Minister of Justice of Georgia
- Incumbent
- Assumed office 4 April 2025
- Prime Minister: Irakli Kobakhidze
- Preceded by: Anri Okhanashvili (as Acting Minister)

Member of the Parliament of Georgia
- In office 10 December 2024 – 15 April 2025

Personal details
- Born: 6 June 1972 (age 53)
- Party: Georgian Dream
- Profession: Lawyer, Politician

= Paata Salia =

Georgian lawyer and politician

Paata Salia (პაატა სალია; born 6 June 1972) is a Georgian lawyer and politician who has served as the minister of justice of Georgia since April 2025. A member of the Georgian Dream party, he was appointed to this role by Prime Minister Irakli Kobakhidze.
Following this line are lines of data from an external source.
(** The liquidation estimate.  In exact arithmetic, with a positive entry
    price and leverage and a maintenance ratio: at the estimated price the
    margin posted plus the loss leaves exactly the maintenance margin on the
    entry notional; and when the maintenance ratio is below the margin ratio
    [1/leverage], the estimate is on the losing side of the entry. *)
Theorem liquidation_price_correct side (price leverage mm : Q) :
  (0 < price)%Q -> (0 < leverage)%Q ->
  let liq := liq_price side price leverage mm in
  let pnl := match side with buy => (liq - price)%Q | sell => (price - liq)%Q end in
  (price / leverage + pnl == mm * price)%Q /\
  ((mm < 1 / leverage)%Q -> match side with buy => (liq < price)%Q | sell => (price < liq)%Q end).
Proof.
  intros Hp Hl. assert (Hi : ~ (leverage == 0)%Q) by lra.
  assert (Hpos : (mm < 1 / leverage)%Q -> (0 < price * (1 / leverage - mm))%Q)
    by (intros; apply Qmult_lt_0_compat; lra).
  destruct side; cbn zeta.
  - change (liq_price buy price leverage mm) with (price * (1 - 1 / leverage + mm))%Q. split.
    + field. done.
    + intros Hm. specialize (Hpos Hm). lra.
  - change (liq_price sell price leverage mm) with (price * (1 + 1 / leverage - mm))%Q. split.
    + field. done.
    + intros Hm. specialize (Hpos Hm). lra.
Qed.

Lemma liquidation_price_correct_witness :
  (60000 / 10 + (liq_price buy 60000 10 (25 # 1000) - 60000) == (25 # 1000) * 60000)%Q.
Proof. apply (liquidation_price_correct buy 60000 10 (25 # 1000)); lra. Defined.

(** ** The workflows *)

Section Workflow.
Variables (keccak256 toHex : string -> string) (parseUnits : string -> Z -> result Z).
Variables (signTypedData : OrderDomain -> OrderMessage -> outcome string)
          (placeOrder : OrderRequest -> outcome OrderAck).

Abbreviation submit := (onSubmit keccak256 toHex parseUnits signTypedData placeOrder).
Abbreviation close := (closePosition keccak256 toHex parseUnits signTypedData placeOrder).
Abbreviation build := (buildOrderTypedMessage keccak256 toHex parseUnits).

(** The client order id a submission uses. *)
Definition submit_id (rnd36 : string) : string := "cli_" +:+ str_take 10 (str_drop 2 rnd36).

(** The order a request asks for, as the input of the typed message. *)
Definition input_of_request (owner : string) (r : OrderRequest) : BuildOrderInput :=
  mkBuildInput owner (or_marketId r) (or_side r) (or_type r) (or_price r) (or_qty r)
    (or_timeInForce r) (or_reduceOnly r) (or_postOnly r) (or_nonce r) None.

(** How a request is signed: with a chain, by the wallet, over its own typed
    message in the domain of that chain; without one, with a placeholder. *)
Definition signed_for (chainId : option Z) (owner : string) (r : OrderRequest) (signed : option (OrderDomain * OrderMessage)) : Prop :=
  let unsigned := signed = None /\ or_signature r = "0x0000" in
  match chainId with
  | Some c =>
      if c =? 0 then unsigned
      else exists m, let d := ORDER_DOMAIN c SETTLEMENT_PLACEHOLDER in
        build (input_of_request owner r) = Ok m /\ signed = Some (d, m) /\ signTypedData d m = Done (or_signature r)
  | None => unsigned
  end.

Lemma sign_order_for chainId owner r signed :
  sign_order keccak256 toHex parseUnits signTypedData chainId (input_of_request owner r) = (Done (or_signature r), signed) ->
  signed_for chainId owner r signed.
Proof.
  unfold sign_order, signed_for. destruct chainId as [c|]; [|by intros [= <- <-]]. destruct (c =? 0); [by intros [= <- <-]|].
  destruct (build _) as [m'|er]; [|done]. intros [= Hs <-]. by exists m'.
Qed.

(** The shapes of a submission. *)
Lemma submit_cases e t now rnd36 :
  let tr := submit e t now rnd36 in
  tr_actions tr = [] /\ tr_signed tr = None /\ tr_request tr = None \/
  exists o address a1 rest, te_address e = Some address /\
    tr_actions tr = AAddOptimistic (mkOptimistic o (submit_id rnd36)) :: a1 :: ARemoveOptimistic (submit_id rnd36) :: rest /\
    (forall x, x ∈ a1 :: rest -> match x with AToast _ _ _ | ACelebrate _ _ => True | _ => False end) /\
    (forall r, tr_request tr = Some r ->
       or_clientOrderId r = submit_id rnd36 /\ signed_for (te_chainId e) address r (tr_signed tr)).
Proof.
  intros tr. unfold tr, onSubmit. destruct (te_market e) as [m|]; [|by left].
  destruct (te_address e) as [address|]; [|by left]. destruct (negb (str_truthy address)); [by left|right].
  cbv zeta. fold (submit_id rnd36). set (i := mkBuildInput _ _ _ _ _ _ _ _ _ _ _).
  set (order := mkOpenOrder _ _ _ _ _ _ _ _ _). exists order, address.
  destruct (sign_order keccak256 toHex parseUnits signTypedData (te_chainId e) i) as [[sg|msg] signed] eqn:Es.
  - set (req := mkOrderRequest _ _ _ _ _ _ _ _ _ _ _).
    assert (Hsig : forall r, Some req = Some r ->
       or_clientOrderId r = submit_id rnd36 /\ signed_for (te_chainId e) address r signed).
    { intros r [= <-]. split; [done|]. by apply sign_order_for. }
    destruct (placeOrder req) as [ack|msg]; eexists _, _; (split; [done|]); (split; [reflexivity|]); (split; [|exact Hsig]);
      intros x; rewrite !elem_of_cons, elem_of_nil; naive_solver.
  - eexists _, _. split; [done|]. split; [reflexivity|]. split; [|done].
    intros x. rewrite !elem_of_cons, elem_of_nil. naive_solver.
Qed.

Lemma ui_run_quiet acts : forall u,
  Forall (fun x => match x.1 with AToast _ _ _ | ACelebrate _ _ => True | _ => False end) acts ->
  ui_optimisticOrders (ui_run acts u) = ui_optimisticOrders u.
Proof.
  unfold ui_run. induction acts as [|[a s] acts IH]; simpl; intros u H; [done|].
  apply Forall_cons in H as [Ha H]. rewrite IH by done. by destruct a.
Qed.
End Workflow.

(** C18: a submission settles and sends what was signed.  Whatever the wallet
    and the exchange answer, an optimistic order shown while a submission is
    in flight is gone when it ends and no other order is touched, provided no
    order in the store has the fresh client id already.  A request that is
    sent on a known chain carries the wallet's signature of its own typed
    message in the domain of that chain; with no chain id it is sent all the
    same, with the placeholder signature 0x0000 and nothing signed. *)
Theorem submission_settles keccak256 toHex parseUnits sign place e t now rnd36 u acts :
  let tr := onSubmit keccak256 toHex parseUnits sign place e t now rnd36 in
  map fst acts = tr_actions tr ->
  (forall o, o ∈ ui_optimisticOrders u -> op_clientOrderId o <> submit_id rnd36) ->
  ui_optimisticOrders (ui_run acts u) = ui_optimisticOrders u /\
  forall r, tr_request tr = Some r ->
    or_clientOrderId r = submit_id rnd36 /\
    exists owner, te_address e = Some owner /\
      match te_chainId e with
      | Some c =>
          if c =? 0 then tr_signed tr = None /\ or_signature r = "0x0000"
          else exists m, let d := ORDER_DOMAIN c SETTLEMENT_PLACEHOLDER in
            buildOrderTypedMessage keccak256 toHex parseUnits (input_of_request owner r) = Ok m /\
            tr_signed tr = Some (d, m) /\ sign d m = Done (or_signature r)
      | None => tr_signed tr = None /\ or_signature r = "0x0000"
      end.
Proof.
  intros tr Hacts Hfresh. unfold tr in *.
  destruct (submit_cases keccak256 toHex parseUnits sign place e t now rnd36)
    as [(E1 & E2 & E3)|(o & address & a1 & rest & Ea & E & Hq & Hreq)].
  - rewrite E1 in Hacts. apply map_eq_nil in Hacts as ->. rewrite E2, E3. done.
  - split.
    + rewrite E in Hacts. destruct acts as [|[x1 s1] [|[x2 s2] [|[x3 s3] acts]]]; try done.
      simpl in Hacts. injection Hacts as -> -> -> Hr.
      change (ui_run ?l u) with (ui_run l u). unfold ui_run. simpl.
      fold (ui_run acts (removeOptimisticOrder (submit_id rnd36)
             (ui_apply a1 s2 (addOptimisticOrder (mkOptimistic o (submit_id rnd36)) u)))).
      rewrite ui_run_quiet.
      * assert (Ha1 : forall u', ui_optimisticOrders (ui_apply a1 s2 u') = ui_optimisticOrders u').
        { intros u'. specialize (Hq a1 ltac:(set_solver)). by destruct a1. }
        simpl. rewrite Ha1. simpl. unfold without_order at 1. simpl. rewrite string_eqb_refl. simpl.
        fold (without_order (submit_id rnd36) (without_order (submit_id rnd36) (ui_optimisticOrders u))).
        rewrite without_order_idem. by apply without_order_absent.
      * apply Forall_forall. intros [x s] Hx. apply (Hq x). apply elem_of_cons. right.
        rewrite <- Hr. apply list_elem_of_In. apply list_elem_of_In in Hx. exact (in_map fst _ _ Hx).
    + intros r Hr. destruct (Hreq r Hr) as [Hid Hsig]. split; [done|]. exists address. split; [done|]. exact Hsig.
Qed.

(** *** A ticket on the BTC market *)

Definition btc : Market :=
  mkMarket "btc-usd" "BTC" "USD" true "0.1" "0.0001" 20 500 250 100 5 (-2) 28800
    "60000000000000000000000" None None None None.

Definition btc_env : TicketEnv :=
  mkTicketEnv "btc-usd" (Some btc) (Some "200000000") None None true (Some "0xabc") None false.

(** The same ticket on a chain, and a wallet that signs. *)
Definition btc_chain_env : TicketEnv :=
  mkTicketEnv "btc-usd" (Some btc) (Some "200000000") None None true (Some "0xabc") (Some 31337) false.
Definition btc_trace : SubmitTrace :=
  onSubmit (fun s => s) (fun s => s) (fun _ _ => Ok 0) (fun _ _ => Done "0xsigned")
    (fun _ => Done (mkOrderAck "o" ack_filled "1")) btc_chain_env (setQtyInput "0.001" new_ticket) 5 "0.abcdefghijkl".

Lemma submission_settles_witness :
  ui_optimisticOrders (ui_run (map (fun a => (a, mkStamp 7 "0.abcdefgh")) (tr_actions btc_trace)) initial_ui) = [] /\
  exists r d m, tr_request btc_trace = Some r /\ tr_signed btc_trace = Some (d, m) /\ or_signature r = "0xsigned".
Proof.
  destruct (submission_settles (fun s => s) (fun s => s) (fun _ _ => Ok 0) (fun _ _ => Done "0xsigned")
    (fun _ => Done (mkOrderAck "o" ack_filled "1")) btc_chain_env (setQtyInput "0.001" new_ticket) 5 "0.abcdefghijkl"
    initial_ui (map (fun a => (a, mkStamp 7 "0.abcdefgh")) (tr_actions btc_trace))) as [H1 H2].
  - rewrite List.map_map. apply List.map_id.
  - intros o Ho. by apply elem_of_nil in Ho.
  - split; [exact H1|]. fold btc_trace in H2.
    destruct (tr_request btc_trace) as [r|] eqn:Er; [|exfalso; vm_compute in Er; discriminate Er].
    destruct (H2 r eq_refl) as (_ & owner & _ & m & _ & Hs & Hg). exists r. eexists _, m. split; [reflexivity|].
    split; [exact Hs|]. by injection Hg.
Defined.

(** The MAX button can size an order it then refuses.  The size is
    rounded to the lot with [toFixed], which rounds up as often as down, so
    with 200 USDC free, 2x leverage and BTC at 60,000 the button fills in
    0.0067 BTC, whose margin is 201 USDC: the ticket answers "Insufficient
    margin" and cannot be submitted. *)
Theorem quick_max_can_be_insufficient :
  let t := quick_size btc_env new_ticket 100 in
  t_qtyInput t = "0.0067" /\ insufficient btc_env t = true /\ canSubmit btc_env t = false /\
  submit_caption btc_env t = "Insufficient margin".
Proof. vm_compute. repeat split. Qed.

(** A size below one lot can be submitted, and is sent as zero: the submit
    button checks the number typed, the request carries it rounded to the
    lot. *)
Theorem dust_size_submits_zero :
  let t := setQtyInput "0.00004" new_ticket in
  canSubmit btc_env t = true /\
  option_map or_qty (tr_request (onSubmit (fun s => s) (fun s => s) (fun _ _ => Ok 0) (fun _ _ => Failed None)
    (fun _ => Failed None) btc_env t 5 "0.abcdefghijkl")) = Some "0.0000".
Proof. vm_compute. split; reflexivity. Qed.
Prior to leading the Ministry of Justice, Salia was a member of the Parliament of Georgia. He was the Director General of Rustavi 2.

== Career ==
Before his ministerial appointment, he served as a member of Parliament (MP). His mandate as an MP was terminated early on 15 April 2025, following his appointment as minister of justice. On April 4, 2025 he was appointed as the minister of justice of Georgia by Prime Minister Irakli Kobakhidze. On April 15, 2025 the Parliament of Georgia formally approved the early termination of his MP mandate after a committee had discussed his early termination after his appointment as Minister of Justice.